■ WORK ORDER
The expected output is the line bearing "forall b, for_each" followed by all remaining lines of the records, each restated word for word.

---------- SOURCE DATA

(** No pair of the list comes after its reverse. *)
Lemma no_reverse_snoc (prm : list (Point * Point)) (a b : Point) :
  (forall l1 a' b' l2, prm = l1 ++ (a', b') :: l2 -> holds_reverse a' b' l1 = false) ->
  holds_reverse a b prm = false ->
  forall l1 a' b' l2, prm ++ [(a, b)] = l1 ++ (a', b') :: l2 ->
                      holds_reverse a' b' l1 = false.
Proof.
  intros Hprm Hab l1 a' b' l2 E.
  destruct (exists_last (l := (a', b') :: l2)) as (l2' & x & El); [discriminate|].
  rewrite El, app_assoc in E. apply app_inj_tail in E. destruct E as [E1 E2].
  destruct l2' as [|y l2'].
  - cbn in El. injection El as <-. rewrite app_nil_r in E1. subst l1.
    now injection E2 as <- <-.
  - cbn in El. injection El as <- _. eapply Hprm. exact E1.
Qed.

End OverlayFacts.

Section ConstructFacts.
Context `{D : Double} `{G : !GraphOps} `{L : !LocalMapOps}.

Lemma fold_left_same {A B} (g g' : B -> A -> B) (l : list A) :
  (forall b x, g b x = g' b x) -> forall b, fold_left g l b = fold_left g' l b.
Proof.
  intros E. induction l as [|x l IH]; intros b; cbn [fold_left]; [reflexivity|].
  now rewrite E, IH.
Qed.

(** [constructPRM] as the two loops, run on an object. *)
Lemma constructPRM_run (s : GlobalMap) :
  constructPRM s = fold_left prm_node (container (graph_ s)) ([], s).
Proof.
  unfold constructPRM. rewrite bind_run. unfold gets. cbn [fst snd].
  rewrite fold_left_bind_run. unfold ret at 1.
  apply fold_left_same. intros [prm s1] node. cbn [fst snd].
  rewrite bind_run. unfold prm_node. cbn [fst snd].
  destruct (pointOf (fst node) s1) as [pCurrent s2]. cbn [fst snd].
  rewrite fold_left_bind_run. unfold ret at 1.
  apply fold_left_same. intros [prm' s3] neighbour. cbn [fst snd].
  rewrite bind_run. unfold prm_neighbour. cbn [fst snd].
  destruct (pointOf (fst neighbour) s3) as [pNeighbour s4]. cbn [fst snd].
  unfold holds_reverse. now destruct (existsb _ prm').
Qed.

Lemma prm_neighbour_spec (s : GlobalMap) (pCurrent : Point)
  (nbs : list (vertex * double)) :
  forall acc,
    (forall l1 a b l2, fst acc = l1 ++ (a, b) :: l2 -> holds_reverse a b l1 = false) ->
    adds_defaults_only s (snd acc) ->
    let r := fold_left (prm_neighbour pCurrent) nbs acc in
    (forall l1 a b l2, fst r = l1 ++ (a, b) :: l2 -> holds_reverse a b l1 = false)
    /\ adds_defaults_only s (snd r)
    /\ (length (fst r) <= length (fst acc) + length nbs)%nat.
Proof.
  induction nbs as [|nb nbs IH]; intros [prm s1] Hrf Hs; cbv zeta; cbn [fold_left fst snd length] in *.
  - split; [exact Hrf|]. split; [exact Hs|]. lia.
  - set (pN := convertToPoint (lmap_ s1) (reference_ s1)
                  (entry_or_default (fst nb) (vertexLUT_ s1))).
    set (s2 := snd (vertexLUT_at (fst nb) s1)).
    replace (prm_neighbour pCurrent (prm, s1) nb)
      with (if holds_reverse pCurrent pN prm then prm
            else prm ++ [(pCurrent, pN)], s2)
      by (unfold prm_neighbour; cbn [fst snd]; now rewrite pointOf_run).
    assert (Hs2 : adds_defaults_only s s2).
    { eapply adds_defaults_only_trans; [exact Hs|apply vertexLUT_at_adds_defaults_only]. }
    destruct (holds_reverse pCurrent pN prm) eqn:Eh.
    + destruct (IH (prm, s2) Hrf Hs2) as (I1 & I2 & I3). cbn [fst snd] in *.
      split; [exact I1|]. split; [exact I2|]. lia.
    + destruct (IH (prm ++ [(pCurrent, pN)], s2)) as (I1 & I2 & I3).
      * cbn [fst]. now apply no_reverse_snoc.
      * exact Hs2.
      * cbn [fst snd] in *. rewrite length_app in I3. cbn [length] in I3.
        split; [exact I1|]. split; [exact I2|]. lia.
Qed.

Lemma prm_node_spec (s : GlobalMap) (nodes : list (vertex * list (vertex * double))) :
  forall acc,
    (forall l1 a b l2, fst acc = l1 ++ (a, b) :: l2 -> holds_reverse a b l1 = false) ->
    adds_defaults_only s (snd acc) ->
    let r := fold_left prm_node nodes acc in
    (forall l1 a b l2, fst r = l1 ++ (a, b) :: l2 -> holds_reverse a b l1 = false)
    /\ adds_defaults_only s (snd r)
    /\ (length (fst r)
        <= length (fst acc) + list_sum (map (fun node => length (snd node)) nodes))%nat.
Proof.
  induction nodes as [|node nodes IH]; intros [prm s1] Hrf Hs; cbv zeta;
    cbn [fold_left fst snd] in *.
  - split; [exact Hrf|]. split; [exact Hs|]. cbn. lia.
  - set (pC := convertToPoint (lmap_ s1) (reference_ s1)
                  (entry_or_default (fst node) (vertexLUT_ s1))).
    set (s2 := snd (vertexLUT_at (fst node) s1)).
    replace (prm_node (prm, s1) node)
      with (fold_left (prm_neighbour pC) (snd node) (prm, s2))
      by (unfold prm_node; cbn [fst snd]; now rewrite pointOf_run).
    assert (Hs2 : adds_defaults_only s s2).
    { eapply adds_defaults_only_trans; [exact Hs|apply vertexLUT_at_adds_defaults_only]. }
    destruct (prm_neighbour_spec pC (snd node) (prm, s2) Hrf Hs2) as (J1 & J2 & J3).
    cbn [fst snd] in *.
    destruct (IH _ J1 J2) as (I1 & I2 & I3).
    split; [exact I1|]. split; [exact I2|].
    cbn [map]. unfold list_sum in *. cbn [fold_right]. lia.
Qed.

(** When every vertex of the container has an entry, the two loops leave
    the object as it is. *)
Lemma prm_node_known (s : GlobalMap) (nodes : list (vertex * list (vertex * double))) :
  forallb (fun node =>
             match lut_find (fst node) (vertexLUT_ s) with
             | Some _ =>
                 forallb (fun neighbour =>
                            match lut_find (fst neighbour) (vertexLUT_ s) with
                            | Some _ => true
                            | None => false
                            end) (snd node)
             | None => false
             end) nodes = true ->
  forall prm, snd (fold_left prm_node nodes (prm, s)) = s.
Proof.
  induction nodes as [|node nodes IH]; cbn [forallb fold_left]; intros Hk prm;
    [reflexivity|].
  apply andb_true_iff in Hk. destruct Hk as [Hn Hk].
  destruct (lut_find (fst node) (vertexLUT_ s)) as [o|] eqn:Eo; [|discriminate].
  set (pC := convertToPoint (lmap_ s) (reference_ s) o).
  replace (prm_node (prm, s) node)
    with (fold_left (prm_neighbour pC) (snd node) (prm, s))
    by (unfold prm_node; cbn [fst snd]; now rewrite (pointOf_known _ _ Eo)).
  assert (Hin : forall prm', exists prm'',
             fold_left (prm_neighbour pC) (snd node) (prm', s) = (prm'', s)).
  { clear - Hn. induction (snd node) as [|nb nbs IHn]; intros prm'; cbn [fold_left].
    - eauto.
    - cbn [forallb] in Hn. apply andb_true_iff in Hn. destruct Hn as [Hb Hn].
      destruct (lut_find (fst nb) (vertexLUT_ s)) as [ob|] eqn:Eb; [|discriminate].
      replace (prm_neighbour pC (prm', s) nb)
        with (if holds_reverse pC (convertToPoint (lmap_ s) (reference_ s) ob) prm'
              then prm'
              else prm' ++ [(pC, convertToPoint (lmap_ s) (reference_ s) ob)], s)
        by (unfold prm_neighbour; cbn [fst snd]; now rewrite (pointOf_known _ _ Eb)).
      apply IHn. exact Hn. }
  destruct (Hin prm) as (prm'' & ->). apply IH. exact Hk.
Qed.

Lemma constructPRM_adds_defaults_only (s : GlobalMap) :
  adds_defaults_only s (snd (constructPRM s)).
Proof.
  rewrite constructPRM_run.
  destruct (prm_node_spec (s := s) (container (graph_ s)) ([], s)) as (_ & H & _);
    [cbn [fst]; intros [|x l1] a b l2 E; discriminate E
    |apply adds_defaults_only_refl|exact H].
Qed.

(** [showOverlay], run on an object. *)
Lemma showOverlay_run (m : Mat) (path : list TGlobalOrd) (s : GlobalMap) :
  showOverlay m path s
  = (overlayPath (lmap_ s) (overlayPRM (lmap_ s) m (fst (constructPRM s)))
       (map (convertToPoint (lmap_ s) (reference_ s)) path),
     snd (constructPRM s)).
Proof.
  unfold showOverlay. rewrite !bind_run. unfold gets, get, ret. cbn [fst snd].
  destruct (constructPRM_adds_defaults_only s) as (_ & _ & (-> & _) & _).
  reflexivity.
Qed.

End ConstructFacts.

Section OverlayProperties.
Context `{D : Double} `{G : !GraphOps} `{L : !LocalMapOps}.

(** X5. [constructPRM] lists no pair of points after its reverse, and at most
    one pair for each neighbour entry of the graph's container. It
    changes neither the graph, nor the next id, nor the other members,
    nor an entry of the table; a vertex of the container that had no
    entry has the entry [{0, 0}] afterwards. *)
Theorem constructPRM_lists_no_pair_after_its_reverse (s : GlobalMap) :
  let r := constructPRM s in
  (forall l1 a b l2, fst r = l1 ++ (a, b) :: l2 -> holds_reverse a b l1 = false)
  /\ (length (fst r) <= neighbour_entries s)%nat
  /\ adds_defaults_only s (snd r).
Proof.
  cbv zeta. rewrite constructPRM_run.
  destruct (prm_node_spec (s := s) (container (graph_ s)) ([], s)) as (H1 & H2 & H3).
  - cbn [fst]. intros [|x l1] a b l2 E; discriminate E.
  - apply adds_defaults_only_refl.
  - cbn [fst snd length] in *. unfold neighbour_entries. auto.
Qed.

(** X6. [showOverlay] draws the pairs of [constructPRM] and then the path,
    converted with the reference the object has at the call, and leaves the
    roadmap alone but for entries [{0, 0}] it may add to the table. *)
Theorem showOverlay_draws_and_leaves_the_roadmap
  (m : Mat) (path : list TGlobalOrd) (s : GlobalMap) :
  fst (showOverlay m path s)
  = overlayPath (lmap_ s) (overlayPRM (lmap_ s) m (fst (constructPRM s)))
      (map (convertToPoint (lmap_ s) (reference_ s)) path)
  /\ adds_defaults_only s (snd (showOverlay m path s)).
Proof.
  rewrite showOverlay_run. cbn [fst snd].
  split; [reflexivity|apply constructPRM_adds_defaults_only].
Qed.

(** X7. When every vertex the graph's container lists has an entry in the
    table, [showOverlay] leaves the object exactly as it is. *)
Theorem showOverlay_changes_nothing_when_graph_known
  (m : Mat) (path : list TGlobalOrd) (s : GlobalMap) :
  graph_known s = true ->
  snd (showOverlay m path s) = s.
Proof.
  intros Hk. rewrite showOverlay_run. cbn [snd].
  rewrite constructPRM_run. now apply prm_node_known.
Qed.

End OverlayProperties.

(* ================================================================== *)
(** * Connecting a node *)
Section ConnectFacts.
Context `{D : Double} `{G : !GraphOps} `{L : !LocalMapOps}.

Lemma set_graph_same (s : GlobalMap) : set_graph (graph_ s) s = s.
Proof. now destruct s. Qed.

(** A range-for whose body acts on one part [b] of the state. *)
Lemma for_each_fold {S A B} (body : A -> St S unit) (inj : B -> S)
  (step : B -> A -> B) (l : list A) :
  (forall a b, snd (body a (inj b)) = inj (step b a)) ->
  forall b, for_each l body (inj b) = (tt, inj (fold_left step l b)).
Proof.
  intros Hbody. induction l as [|a l IH]; intros b; cbn [for_each fold_left].
  - reflexivity.
  - rewrite bind_run, Hbody. apply IH.
Qed.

--------------------

■ WRITTEN RESPONSE
  forall b, for_each l body (inj b) = (tt, inj (fold_left step l b)).
Proof.
  intros Hbody. induction l as [|a l IH]; intros b; cbn [for_each fold_left].
  - reflexivity.
  - rewrite bind_run, Hbody. apply IH.
Qed.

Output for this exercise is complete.